• _Data for review_:
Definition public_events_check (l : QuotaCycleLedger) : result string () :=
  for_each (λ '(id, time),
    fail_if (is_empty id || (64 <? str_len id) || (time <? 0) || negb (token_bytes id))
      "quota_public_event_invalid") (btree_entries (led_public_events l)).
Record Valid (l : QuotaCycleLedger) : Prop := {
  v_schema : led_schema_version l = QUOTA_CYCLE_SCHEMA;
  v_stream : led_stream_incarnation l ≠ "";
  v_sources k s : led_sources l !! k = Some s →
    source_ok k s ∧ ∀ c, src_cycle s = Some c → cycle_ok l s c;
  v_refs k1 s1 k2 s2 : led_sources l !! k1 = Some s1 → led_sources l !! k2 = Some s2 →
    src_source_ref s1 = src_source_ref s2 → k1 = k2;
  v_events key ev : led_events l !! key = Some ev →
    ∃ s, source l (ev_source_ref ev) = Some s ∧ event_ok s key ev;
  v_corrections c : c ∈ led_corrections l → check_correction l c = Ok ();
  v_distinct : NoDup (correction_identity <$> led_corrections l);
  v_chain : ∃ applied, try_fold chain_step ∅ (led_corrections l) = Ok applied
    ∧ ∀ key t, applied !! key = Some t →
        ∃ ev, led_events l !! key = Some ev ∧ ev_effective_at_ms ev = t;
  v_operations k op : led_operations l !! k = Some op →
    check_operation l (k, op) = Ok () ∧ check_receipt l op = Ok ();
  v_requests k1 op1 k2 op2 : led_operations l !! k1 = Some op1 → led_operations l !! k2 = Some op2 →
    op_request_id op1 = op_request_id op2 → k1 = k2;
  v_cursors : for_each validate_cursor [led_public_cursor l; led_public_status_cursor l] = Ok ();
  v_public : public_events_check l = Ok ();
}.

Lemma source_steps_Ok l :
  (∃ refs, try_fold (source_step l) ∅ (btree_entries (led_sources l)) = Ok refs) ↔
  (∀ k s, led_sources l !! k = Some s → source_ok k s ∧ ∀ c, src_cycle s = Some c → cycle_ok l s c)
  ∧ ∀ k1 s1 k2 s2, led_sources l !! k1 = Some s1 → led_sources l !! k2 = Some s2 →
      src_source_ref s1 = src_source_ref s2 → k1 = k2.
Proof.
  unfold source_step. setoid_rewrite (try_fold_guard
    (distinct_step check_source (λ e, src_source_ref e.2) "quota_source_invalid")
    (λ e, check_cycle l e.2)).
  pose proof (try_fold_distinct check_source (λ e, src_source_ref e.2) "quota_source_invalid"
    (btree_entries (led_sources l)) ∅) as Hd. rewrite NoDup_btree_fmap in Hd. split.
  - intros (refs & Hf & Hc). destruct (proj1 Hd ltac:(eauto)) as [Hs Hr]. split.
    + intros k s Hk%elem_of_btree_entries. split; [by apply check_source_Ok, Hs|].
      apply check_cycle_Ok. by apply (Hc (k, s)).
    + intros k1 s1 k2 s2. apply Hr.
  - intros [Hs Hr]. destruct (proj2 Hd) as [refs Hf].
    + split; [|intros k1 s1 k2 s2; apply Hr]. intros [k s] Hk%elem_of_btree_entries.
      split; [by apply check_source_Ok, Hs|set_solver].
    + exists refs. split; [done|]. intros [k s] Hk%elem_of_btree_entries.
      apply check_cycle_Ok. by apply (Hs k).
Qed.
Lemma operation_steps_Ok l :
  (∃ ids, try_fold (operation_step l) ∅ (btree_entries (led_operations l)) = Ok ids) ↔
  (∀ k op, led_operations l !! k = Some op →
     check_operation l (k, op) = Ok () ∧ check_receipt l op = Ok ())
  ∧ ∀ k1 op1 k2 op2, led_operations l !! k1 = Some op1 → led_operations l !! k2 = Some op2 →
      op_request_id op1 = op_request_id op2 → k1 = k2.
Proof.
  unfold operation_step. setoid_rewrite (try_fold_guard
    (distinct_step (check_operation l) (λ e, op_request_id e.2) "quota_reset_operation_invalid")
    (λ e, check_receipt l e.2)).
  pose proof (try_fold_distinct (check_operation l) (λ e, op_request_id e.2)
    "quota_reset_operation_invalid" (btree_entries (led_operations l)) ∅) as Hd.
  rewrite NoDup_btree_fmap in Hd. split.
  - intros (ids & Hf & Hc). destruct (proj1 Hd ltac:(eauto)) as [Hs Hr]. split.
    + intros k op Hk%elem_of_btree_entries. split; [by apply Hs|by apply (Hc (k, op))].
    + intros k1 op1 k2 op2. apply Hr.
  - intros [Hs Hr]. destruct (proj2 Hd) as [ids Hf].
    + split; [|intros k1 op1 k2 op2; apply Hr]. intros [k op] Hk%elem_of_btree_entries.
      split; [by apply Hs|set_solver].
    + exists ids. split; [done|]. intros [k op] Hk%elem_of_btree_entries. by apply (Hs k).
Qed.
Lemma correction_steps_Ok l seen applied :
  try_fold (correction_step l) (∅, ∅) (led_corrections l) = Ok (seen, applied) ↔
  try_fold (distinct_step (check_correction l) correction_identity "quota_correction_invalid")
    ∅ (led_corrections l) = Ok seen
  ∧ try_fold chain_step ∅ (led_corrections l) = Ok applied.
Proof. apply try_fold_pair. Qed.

• _Required work_:
Looking back over the listing above, how many lines include the word "unfold"? Give the number and nothing more.

• _Answer section_:
2